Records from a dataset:
.....
(** X7. For a name that resolves to a registered backend and a batch with no
    failing address, [AddRoutes] returns nil and appends to the routes,
    which stay in their order, the addresses of the batch that were not
    among them, each once. *)
Theorem AddRoutes_appends_the_new
    (name backendName : string) (routes addresses : list string) (g : registry) :
  Retrieve name g = inr backendName ->
  backends (fake g) !! backendName = Some routes ->
  anyFailing (fake g) addresses = false ->
  exists added,
    AddRoutes name addresses g =
      (with_fake (with_backends (<[backendName := routes ++ added]> (backends (fake g)))
                    (fake g)) g, None) /\
    NoDup added /\
    forall a, a ∈ added <-> a ∈ addresses /\ a ∉ routes.
Proof.
  intros Hret Hb Hany.
  assert (Hhas : HasBackend backendName (fake g) = true)
    by (unfold HasBackend; now rewrite Hb).
  assert (Hroutes : routesOf (fake g) backendName = routes)
    by (unfold routesOf; now rewrite Hb).
  destruct (addAll_appends addresses routes) as (added & Heq & Hnd & Hmem).
  exists added. unfold AddRoutes. rewrite Hret, Hhas, Hany, Hroutes. cbn [negb].
  now rewrite Heq.
Qed.

(** X8. [RemoveRoutes] undoes [AddRoutes]: for a name that resolves to a
    registered backend with duplicate-free routes, and a batch of addresses
    that are neither among the routes nor flagged as failing, adding the
    batch and removing it gives back the registry. *)
Theorem RemoveRoutes_undoes_AddRoutes
    (name backendName : string) (routes addresses : list string) (g : registry) :
  Retrieve name g = inr backendName ->
  backends (fake g) !! backendName = Some routes ->
  NoDup routes ->
  (forall a, a ∈ addresses -> a ∉ routes) ->
  anyFailing (fake g) addresses = false ->
  RemoveRoutes name addresses (fst (AddRoutes name addresses g)) = (g, None).
Proof.
  intros Hret Hb Hnd Hfresh Hany.
  assert (Hhas : HasBackend backendName (fake g) = true)
    by (unfold HasBackend; now rewrite Hb).
  assert (Hroutes : routesOf (fake g) backendName = routes)
    by (unfold routesOf; now rewrite Hb).
  destruct (addAll_appends addresses routes) as (added & Heq & Hadded & Hmem).
  unfold AddRoutes. rewrite Hret, Hhas, Hany, Hroutes, Heq. cbn [negb fst].
  assert (Hnd' : NoDup (routes ++ added)).
  { apply NoDup_app. split; [assumption|]. split; [|assumption].
    intros a Ha Ha'. now apply Hmem in Ha' as [_ Hnot]. }
  set (g' := with_fake _ g).
  unfold RemoveRoutes. change (Retrieve name g') with (Retrieve name g). rewrite Hret.
  rewrite (anyFailing_ext (fake g') (fake g)) by reflexivity. rewrite Hany.
  unfold HasBackend, routesOf. subst g'. simpl. rewrite !lookup_insert_eq. simpl.
  rewrite removeAll_filter by assumption. f_equal. rewrite filter_app.
  rewrite (filter_keeps_all (fun r => r ∉ addresses) routes)
    by (intros r Hr Hin; now apply (Hfresh r)).
  rewrite (filter_drops_all (fun r => r ∉ addresses) added), app_nil_r.
  - apply registry_eq; simpl; try reflexivity.
    rewrite insert_insert_eq. now apply insert_id.
  - intros r Hr Hnot. apply Hmem in Hr as [Hin _]. contradiction.
Qed.

(** X9. A route or alias operation that returns an error leaves the
    registry as it was: [AddRoutes], [RemoveRoutes], [AddRoute],
    [RemoveRoute], [SetCName], [UnsetCName] and [SetHealthcheck] make all
    their checks before their first write. *)
Theorem route_and_alias_errors_change_nothing
    (name other : string) (addresses : list string) (data : HealthcheckData)
    (g g' : registry) (err : error) :
  (AddRoutes name addresses g = (g', Some err) -> g' = g) /\
  (RemoveRoutes name addresses g = (g', Some err) -> g' = g) /\
  (AddRoute name other g = (g', Some err) -> g' = g) /\
  (RemoveRoute name other g = (g', Some err) -> g' = g) /\
  (SetCName other name g = (g', Some err) -> g' = g) /\
  (UnsetCName other name g = (g', Some err) -> g' = g) /\
  (SetHealthcheck name data g = (g', Some err) -> g' = g).
Proof.
  unfold AddRoutes, RemoveRoutes, AddRoute, RemoveRoute, SetCName, UnsetCName,
    SetHealthcheck.
  destruct (Retrieve name g) as [e|backendName];
    [repeat split; now intros [= <- _]|].
  destruct (HasBackend backendName (fake g)); cbn [negb];
    [|repeat split; first [now intros [= <- _] | discriminate]].
  repeat split.
  - destruct (anyFailing (fake g) addresses); [now intros [= <- _] | discriminate].
  - destruct (anyFailing (fake g) addresses); [now intros [= <- _] | discriminate].
  - destruct (HasRoute backendName other (fake g)); [now intros [= <- _]|].
    destruct (failing (fake g) other); [now intros [= <- _] | discriminate].
  - destruct (failing (fake g) other); [now intros [= <- _]|].
    destruct (indexFrom 0 (routesOf (fake g) backendName) other);
      [discriminate | now intros [= <- _]].
  - destruct (ValidCName other "fakerouter.com"); cbn [negb]; [|now intros [= <- _]].
    destruct (cnames (fake g) !! other); [now intros [= <- _] | discriminate].
  - destruct (cnames (fake g) !! other); [discriminate | now intros [= <- _]].
  - discriminate.
Qed.

Lemma routes_NoDup_perform (c : call) (g : registry) :
  routes_NoDup g -> routes_NoDup (perform c g).
Proof.
  intros Hg. destruct c; simpl;
    [ now apply routes_NoDup_AddBackend | now apply routes_NoDup_RemoveBackend
    | now apply routes_NoDup_AddRoutes | now apply routes_NoDup_RemoveRoutes
    | now apply routes_NoDup_AddRoute | now apply routes_NoDup_RemoveRoute
    | now apply routes_NoDup_SetCName | now apply routes_NoDup_UnsetCName
    | now apply routes_NoDup_SetHealthcheck | exact Hg | exact Hg | ].
  intros name routes. simpl. now rewrite lookup_empty.
Qed.
Lemma aborts_store_nothing_witness :
  (ex_scalar_zero_resized = ex_scalar_zero \/
   resize_tensor resize_always [2] ex_scalar_zero
     = Ok Error.Ok ex_scalar_zero_resized) /\
  (ex_bad_cast_resized = ex_bad_cast \/
   resize_to_broadcast_target_size resize_always
     (ins ex_bad_cast).1 (ins ex_bad_cast).2 ex_bad_cast
     = Ok tt ex_bad_cast_resized).
Proof.
  split.
  - apply (proj1 (aborts_store_nothing canCast_sample resize_always)
             ex_scalar_zero ex_scalar_zero_resized DomainViolation).
    vm_compute. reflexivity.
  - apply (proj2 (aborts_store_nothing canCast_sample resize_always)
             ex_bad_cast ex_bad_cast_resized CastNotAllowed).
    + vm_compute. reflexivity.
    + discriminate.
Defined.

Lemma domain_violation_only_on_zero_divisor_witness :
  (isIntegralType Int true = true /\
   exists m' i,
     resize_to_broadcast_target_size resize_always
       (ins ex_zero_second).1 (ins ex_zero_second).2 ex_zero_second
       = Ok tt m' /\
     i < numel (out m') /\
     is_zero (operand_b (ins ex_zero_second).2 (sizes (out m')) i) = true) /\
  (isIntegralType Long true = true /\ is_zero (CInt 0) = true).
Proof.
  split.
  - apply (proj1 (domain_violation_only_on_zero_divisor
                    canCast_sample resize_always)
             ex_zero_second (with_data ex_zero_second [CInt 1; CInt 9])).
    vm_compute. reflexivity.
  - apply (proj2 (domain_violation_only_on_zero_divisor
                    canCast_sample resize_always)
             ex_scalar_zero ex_scalar_zero_resized).
    vm_compute. reflexivity.
Defined.

Lemma empty_output_returns_untouched_witness :
  fmod_Tensor_out canCast_sample resize_always ex_empty = Ok tt ex_empty /\
  fmod_Scalar_out canCast_sample resize_always ex_empty_scalar
    = Abort DomainViolation ex_empty_scalar.
Proof.
  split.
  - apply (proj1 (empty_output_returns_untouched
                    canCast_sample resize_always) ex_empty ex_empty);
      reflexivity.
  - apply (proj2 (empty_output_returns_untouched
                    canCast_sample resize_always)
             ex_empty_scalar ex_empty_scalar);
      reflexivity.
Defined.

Lemma fmod_value_small_integer_exact_witness :
  fmod_value Int Int (CInt (-7)) (CInt 2) = CInt (Z.rem (-7) 2) /\
  (Z.abs (Z.rem (-7) 2) < Z.abs 2)%Z /\
  (Z.rem (-7) 2 <> 0%Z -> Z.sgn (Z.rem (-7) 2) = Z.sgn (-7)).
Proof.
  apply (fmod_value_small_integer_exact Int (-7) 2).
  - simpl. auto.
  - reflexivity.
  - reflexivity.
  - discriminate.
Defined.

Lemma fmod_value_long_window_witness :
  fmod_value Long Long (CInt (- (2 ^ 40 + 1))) (CInt 3)
  = CInt (Z.rem (- (2 ^ 40 + 1)) 3).
Proof.
  apply (proj1 fmod_value_long_window).
  - reflexivity.
  - reflexivity.
  - discriminate.
Defined.

Lemma fmod_Tensor_out_small_integers_witness :
  exists za zb,
    operand_a (ins ex_run2).1 (sizes (out ex_run_result)) 2 = CInt za /\
    operand_b (ins ex_run2).2 (sizes (out ex_run_result)) 2 = CInt zb /\
    zb <> 0%Z /\
    data (out ex_run_result) !! 2 = Some (CInt (Z.rem za zb)).
Proof.
  apply (fmod_Tensor_out_small_integers canCast_sample resize_always
           ex_run2 ex_run_result).
  - simpl. auto.
  - reflexivity.
  - repeat (constructor; [eexists; split; reflexivity|]). constructor.
  - repeat (constructor; [eexists; split; reflexivity|]). constructor.
  - reflexivity.
  - vm_compute. reflexivity.
  - vm_compute. lia.
Defined.

Lemma fmod_Scalar_out_as_Tensor_out_witness :
  match fmod_Tensor_out canCast_sample resize_always
          (mkOperands (int_tensor [2] [5; 7]%Z,
                       scalar_as_tensor (ScalarInt 0))
                      (int_tensor [1] [9]%Z)),
        fmod_Scalar_out canCast_sample resize_always ex_scalar_zero with
  | Ok _ s1, Ok _ s2 => out s1 = out s2
  | Abort k1 s1, Abort k2 s2 => k1 = k2 /\ out s1 = out s2
  | _, _ => False
  end.
Proof.
  apply (fmod_Scalar_out_as_Tensor_out canCast_sample resize_always
           (int_tensor [2] [5; 7]%Z) (int_tensor [1] [9]%Z) (ScalarInt 0)).
  - constructor; [lia | constructor].
  - reflexivity.
  - reflexivity.
Defined.


(** The loop [for r in site_rows] of [scrape_sites]; it is left early once
    the global cap is reached. *)
Fixpoint add_rows (site_rows : list Result) (uni : str) (max_profiles : option Z)
    (translate_en : bool) (st : Scrape C T) : Scrape C T :=
  match site_rows with
  | [] => st
  | r :: rest =>
    let '(t, name) := maybe_translate translate_en (s_translator st) (r_name r) in
    let '(t, research) := maybe_translate translate_en t (r_research_area r) in
    let row := {| university := uni; school := r_school r; name := name;
                  email := r_email r; phone := r_phone r; research_area := research;
                  profile_url := r_profile_url r |} in
    let st := {| rows := rows st ++ [row]; s_client := s_client st;
                 s_translator := t; s_progress := s_progress st |} in
    if reached max_profiles (length (rows st))
    then {| rows := rows st; s_client := s_client st; s_translator := s_translator st;
            s_progress := say ReachedGlobalMax (s_progress st) |}
    else add_rows rest uni max_profiles translate_en st
  end.

(** The loop [for site in sites] of [scrape_sites]. *)
Fixpoint each_site (sites : list str) (uni_label : str) (max_profiles : option Z)
    (translate_en : bool) (st : Scrape C T) : option (Scrape C T) :=
  match sites with
  | [] => Some st
  | site :: rest =>
    let site := strip site in
    if negb (nonempty site)
       || negb (startswith (lower site) (py "http://")
                || startswith (lower site) (py "https://"))
    then each_site rest uni_label max_profiles translate_en st
    else
      match process_site (s_client st) site max_profiles (s_progress st) with
      | None => None
      | Some cr =>
        let uni := if nonempty uni_label then uni_label
                   else infer_university_from_url site in
        let st := add_rows (results cr) uni max_profiles translate_en
                    {| rows := rows st; s_client := client cr;
                       s_translator := s_translator st; s_progress := progress cr |} in
        if reached max_profiles (length (rows st)) then Some st
        else each_site rest uni_label max_profiles translate_en st
      end
  end.

(** [scrape_sites]: [c] and [t] are the freshly built client and
    translator; the result is the returned list and the progress dict. *)
Definition scrape_sites (c : C) (t : T) (sites : list str) (uni_label : str)
    (max_profiles : option Z) (translate_en : bool) (pr : Progress)
    : option (list Row * Progress) :=
  match each_site sites uni_label max_profiles translate_en
          {| rows := []; s_client := c; s_translator := t; s_progress := pr |} with
  | None => None
  | Some st => Some (dedup ∅ (rows st), set_done (s_progress st))
  end.
End Sites.

(* ===================================================================== *)
(** * Vocabulary of the specification                                     *)
(* ===================================================================== *)

(** ** Matches of a regular expression

    [matches r w rest]: [r] matches the text [w] when [rest] follows it. *)
Inductive matches : re → str → str → Prop :=
| m_eps rest : matches Eps [] rest
| m_chr p c rest : p c = true → matches (Chr p) [c] rest
| m_cat r1 r2 w1 w2 rest :
    matches r1 w1 (w2 ++ rest) → matches r2 w2 rest → matches (Cat r1 r2) (w1 ++ w2) rest
| m_alt_l r1 r2 w rest : matches r1 w rest → matches (Alt r1 r2) w rest
| m_alt_r r1 r2 w rest : matches r2 w rest → matches (Alt r1 r2) w rest
| m_opt_some r w rest : matches r w rest → matches (Opt r) w rest
| m_opt_none r rest : matches (Opt r) [] rest
| m_rep p lo hi w rest :
    Forall (λ c, p c = true) w → (lo ≤ length w)%nat →
    (∀ h, hi = Some h → (length w ≤ h)%nat) →
    matches (Rep p lo hi) w rest
| m_eol rest : at_end rest = true → matches Eol [] rest.

(** A pattern that may match the empty text. *)
Fixpoint nullable (r : re) : bool :=
  match r with
  | Eps | Opt _ | Eol => true
  | Chr _ => false
  | Cat r1 r2 => nullable r1 && nullable r2
  | Alt r1 r2 => nullable r1 || nullable r2
  | Rep _ lo _ => bool_decide (lo = O)
  end.

(** [x] spells the word [w], written in lower case, in some mix of cases. *)
Definition spelled (w : string) (x : str) : Prop :=
  Forall2 (λ l c, lit_ci l c = true) (py w) x.

(** [p] occurs in [s]. *)
Definition substring (p s : str) : Prop := ∃ a b, s = a ++ p ++ b.

(** ** Obfuscation tokens *)

Fixpoint startswith_ci (s p : str) : bool :=
  match p, s with
  | [], _ => true
  | l :: p', c :: s' => lit_ci l c && startswith_ci s' p'
  | _ :: _, [] => false
  end.

(** [p], written in lower case, occurs in [s] in some mix of cases. *)
Fixpoint contains_ci (s p : str) : bool :=
  startswith_ci s p ||
  match s with
  | [] => false
  | _ :: s' => contains_ci s' p
  end.

Definition obfuscation_chars : str :=
  [ch "#"; fullwidth_at; cjk_dian; fullwidth_lparen; fullwidth_rparen].

Definition obfuscation_words : list str := map py ["at"; "dot"; "(remove)"; "(no"]%string.

(** No de-obfuscation token occurs in [s]: none of the words "at", "dot",
    "(remove)", "(no" in any mix of cases, and none of the characters [#],
    U+FF20, U+70B9, U+FF08, U+FF09. *)
Definition plain (s : str) : bool :=
  forallb (fun w => negb (contains_ci s w)) obfuscation_words
  && forallb (fun c => negb (bool_decide (c ∈ obfuscation_chars))) s.

(** A pattern all of whose matches contain an obfuscation token. *)
Definition marked (r : re) : Prop := ∀ w rest, matches r w rest → plain w = false.

(** ** The email policy *)

Definition ascii (s : str) : Prop := forallb is_ascii s = true.

Definition generic_mailbox (l : str) : Prop :=
  l ∈ GENERIC_EMAIL_USERS
  ∨ py "no-reply" `prefix_of` l ∨ py "noreply" `prefix_of` l ∨ py "postmaster" `prefix_of` l.

Definition free_provider (d : str) : Prop := d ∈ PERSONAL_FREE_DOMAINS.

(** [d] equals [r] or is a subdomain of it. *)
Definition within (d r : str) : Prop := d = r ∨ (py "." ++ r) `suffix_of` d.

(** The endings [ACADEMIC_EMAIL_PREF] looks for, after their first dot:
    edu, ac, cn, org, and edu or ac followed by a dot and two letters or
    more, in any mix of cases. *)
Inductive academic_ending : str → Prop :=
| ae_word w x : w ∈ ["edu"; "ac"; "cn"; "org"]%string → spelled w x → academic_ending x
| ae_country w x cc :
    w ∈ ["edu"; "ac"]%string → spelled w x →
    Forall (λ c, is_alpha_ci c = true) cc → (2 ≤ length cc)%nat →
    academic_ending (x ++ py "." ++ cc).

(** [d] ends with an academic suffix: a dot and an academic ending, at the
    end of ["." + d] or before a newline that ends it. *)
Definition academic_suffix (d : str) : Prop :=
  ∃ pre e nl, py "." ++ d = pre ++ py "." ++ e ++ nl
              ∧ academic_ending e ∧ (nl = [] ∨ nl = [10]).

(** A name token [t] counts for the local part [local]: it has two letters
    or more, and one of the two occurs in the other. *)
Definition akin (local t : str) : Prop :=
  (2 ≤ length t)%nat ∧ (substring t local ∨ substring local t).

Definition akinb (local t : str) : bool :=
  (2 <=? length t)%nat && (contains local t || contains t local).

Definition rank_lt (a b : rank) : Prop := rank_ltb a b = true.

Section Policy.
Context {U : Unicode}.

(** The policy for the two parts of an address as the specification words
    it: the lower-cased local part is not generic, the lower-cased domain
    is no free-mail provider, and the domain is within the site's
    registrable domain or ends with an academic suffix. *)
Definition policy_as_stated (local domain site_regdom : str) : Prop :=
  ¬ generic_mailbox (lower local) ∧ ¬ free_provider (lower domain)
  ∧ (within (lower domain) site_regdom ∨ academic_suffix (lower domain)).

(** The same, the site's registrable domain counting only when there is
    one. *)
Definition policy (local domain site_regdom : str) : Prop :=
  ¬ generic_mailbox (lower local) ∧ ¬ free_provider (lower domain)
  ∧ ((site_regdom ≠ [] ∧ within (lower domain) site_regdom)
     ∨ academic_suffix (lower domain)).

(** An email kept for a site with registrable domain [site_regdom]. *)
Definition institutional (site_regdom e : str) : Prop :=
  e ≠ [] ∧ email_allowed e site_regdom = true.

(** The tokens of a name: its runs of ASCII letters, lower-cased. *)
Definition name_tokens (name : str) : list str := lower <$> findall (Plus is_alpha) name.
(** What a call does to the connections of a user: the user stays, and
    gains a connection only through a [pending] document between the two. *)
Lemma serve_connections (c : call) (n : Network) (x : string) (ax' : Account) :
  accounts (serve c n).1 !! x = Some ax' ->
  exists ax,
    accounts n !! x = Some ax /\
    forall y, In y (connections (user ax')) ->
              In y (connections (user ax)) \/
              exists doc, In doc (connectionDocs n) /\
                          conn_status doc = pending /\
                          Connections.links x y doc = true.
Proof.
  assert (forall ax, accounts n !! x = Some ax ->
            exists ax0, accounts n !! x = Some ax0 /\
              forall y, In y (connections (user ax)) ->
                In y (connections (user ax0)) \/
                exists doc, In doc (connectionDocs n) /\
                            conn_status doc = pending /\
                            Connections.links x y doc = true) as Hsame.
  { intros ax Hax. exists ax. split; [exact Hax|]. intros y Hy. by left. }
  destruct c as [E a b msg|a id|a id|a b]; simpl.
  - unfold Connections.request.
    destruct (eqs b a); [apply Hsame|].
    destruct (accounts n !! b) as [rb|] eqn:Hb; [|apply Hsame].
    destruct (List.find _ _); [apply Hsame|].
    destruct (_ && _); [|apply Hsame]. simpl.
    destruct (decide (b = x)) as [->|Hne].
    + rewrite lookup_insert_eq. intros [= <-]. exists rb.
      split; [exact Hb|]. intros y Hy. by left.
    + rewrite lookup_insert_ne by done. apply Hsame.
  - unfold Connections.accept.
    destruct (List.find _ (connectionDocs n)) as [c0|] eqn:Hf; [|apply Hsame].
    destruct (negb (eqs (conn_recipient c0) a)); [apply Hsame|].
    destruct (negb (Connections.status_eqb (conn_status c0) pending)) eqn:Hp;
      [apply Hsame|].
    apply negb_false_iff, status_eqb_eq in Hp.
    destruct (find_id_some _ _ _ Hf) as [Hin _].
    simpl. rewrite lookup_alter2.
    destruct (accounts n !! x) as [ax|] eqn:Hax; simpl; [|discriminate].
    intros H. exists ax. split; [reflexivity|]. intros y Hy.
    assert (In y (connections (user ax)) \/
            (conn_requester c0 = x /\ y = conn_recipient c0) \/
            (conn_recipient c0 = x /\ y = conn_requester c0)) as Hcases.
    { injection H as <-.
      destruct (decide (conn_recipient c0 = x)) as [Hc|Hc];
        destruct (decide (conn_requester c0 = x)) as [Hq|Hq];
        simpl in Hy; unfold Connections.push in Hy;
        repeat (apply in_app_or in Hy as [Hy|Hy]); simpl in Hy;
        intuition. }
    destruct Hcases as [H1|[[H1 ->]|[H1 ->]]]; [by left| |]; right;
      exists c0; (split; [exact Hin|]); (split; [exact Hp|]);
      unfold Connections.links, eqs; rewrite H1, !String.eqb_refl;
      simpl; by rewrite ?orb_true_r.
  - unfold Connections.reject.
    destruct (List.find _ (connectionDocs n)) as [c0|] eqn:Hf; [|apply Hsame].
    destruct (negb (eqs (conn_recipient c0) a)); [apply Hsame|].
    destruct (negb (Connections.status_eqb (conn_status c0) pending));
      [apply Hsame|].
    simpl. rewrite lookup_alter. case_decide; [subst|apply Hsame].
    destruct (accounts n !! conn_recipient c0) as [ax|] eqn:Hax;
      simpl; [|discriminate].
    intros [= <-]. exists ax. split; [reflexivity|]. intros y Hy. by left.
  - rewrite lookup_alter2.
    destruct (accounts n !! x) as [ax|] eqn:Hax; simpl; [|discriminate].
    intros H. exists ax. split; [reflexivity|]. intros y Hy. left.
    injection H as <-.
    destruct (decide (b = x)); destruct (decide (a = x));
      simpl in Hy; unfold Connections.pull in Hy;
      repeat (apply filter_In in Hy as [Hy _]); exact Hy.
Qed.

Lemma linked_sym (a b : string) (n : Network) : linked a b n -> linked b a n.
Proof. intros (c & Hc & Hl). exists c. by rewrite links_sym. Qed.

Lemma links_true (a b : string) (c : Connection) :
  Connections.links a b c = true ->
  conn_requester c = a /\ conn_recipient c = b \/
  conn_requester c = b /\ conn_recipient c = a.
Proof.
  unfold Connections.links, eqs.
  rewrite orb_true_iff, !andb_true_iff, !String.eqb_eq. tauto.
Qed.

Lemma request_refused_when_linked (E : env) (a b : string)
    (msg : option string) (n : Network) :
  linked a b n ->
  (Connections.request E a b msg n).1 = n /\
  r_connection (Connections.request E a b msg n).2 = None /\
  (r_status (Connections.request E a b msg n).2 = 400%nat \/
   r_status (Connections.request E a b msg n).2 = 404%nat).
Proof.
  intros (c & Hc & Hl). unfold Connections.request.
  destruct (eqs b a); [by repeat split; left|].
  destruct (accounts n !! b); [|by repeat split; right].
  destruct (List.find (Connections.links a b) (connectionDocs n)) eqn:Hf;
    [by repeat split; left|].
  pose proof (List.find_none _ _ Hf c Hc) as Hn. simpl in Hn. congruence.
Qed.

Lemma serve_estranged (c : call) (a b : string) (n : Network) :
  estranged a b n -> estranged a b (serve c n).1.
Proof.
  intros (Hl & Hrej & Ha & Hb).
  destruct (serve_documents c n) as (docs1 & extra & Hdocs & Hev & Hextra).
  split; [|split; [|split]].
  - destruct Hl as (x & Hx & Hlx).
    destruct (Forall2_In_l _ _ _ x Hev Hx) as (y & Hy & Hxy).
    exists y. split.
    + rewrite Hdocs. apply in_or_app. by left.
    + by rewrite (conn_evolves_links a b x y Hxy).
  - intros y Hy Hly. rewrite Hdocs in Hy. apply in_app_or in Hy as [Hy|Hy].
    + destruct (Forall2_In_r _ _ _ y Hev Hy) as (x & Hx & Hxy).
      rewrite (conn_evolves_links a b x y Hxy) in Hly.
      specialize (Hrej x Hx Hly). destruct Hxy as (_ & _ & _ & _ & Hle).
      rewrite Hrej in Hle. by destruct (conn_status y).
    + rewrite List.Forall_forall in Hextra.
      destruct (Hextra y Hy) as [_ Hnl]. exfalso. apply Hnl.
      destruct (links_true a b y Hly) as [[-> ->]|[-> ->]];
        [exact Hl|by apply linked_sym].
  - intros ax' Hax' Hin.
    destruct (serve_connections c n a ax' Hax') as (ax & Hax & Hgain).
    destruct (Hgain b Hin) as [Hold|(doc & Hdoc & Hp & Hld)].
    + by apply (Ha ax).
    + rewrite (Hrej doc Hdoc Hld) in Hp. discriminate.
  - intros bx' Hbx' Hin.
    destruct (serve_connections c n b bx' Hbx') as (bx & Hbx & Hgain).
    destruct (Hgain a Hin) as [Hold|(doc & Hdoc & Hp & Hld)].
    + by apply (Hb bx).
    + rewrite links_sym in Hld.
      rewrite (Hrej doc Hdoc Hld) in Hp. discriminate.
Qed.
.....
— Work item —
Find the lines above that hold "accounts", then copy each of them.

— Answer to the exercise —
  accounts (serve c n).1 !! x = Some ax' ->
    accounts n !! x = Some ax /\
  assert (forall ax, accounts n !! x = Some ax ->
            exists ax0, accounts n !! x = Some ax0 /\
    destruct (accounts n !! b) as [rb|] eqn:Hb; [|apply Hsame].
    destruct (accounts n !! x) as [ax|] eqn:Hax; simpl; [|discriminate].
    destruct (accounts n !! conn_recipient c0) as [ax|] eqn:Hax;
    destruct (accounts n !! x) as [ax|] eqn:Hax; simpl; [|discriminate].
  destruct (accounts n !! b); [|by repeat split; right].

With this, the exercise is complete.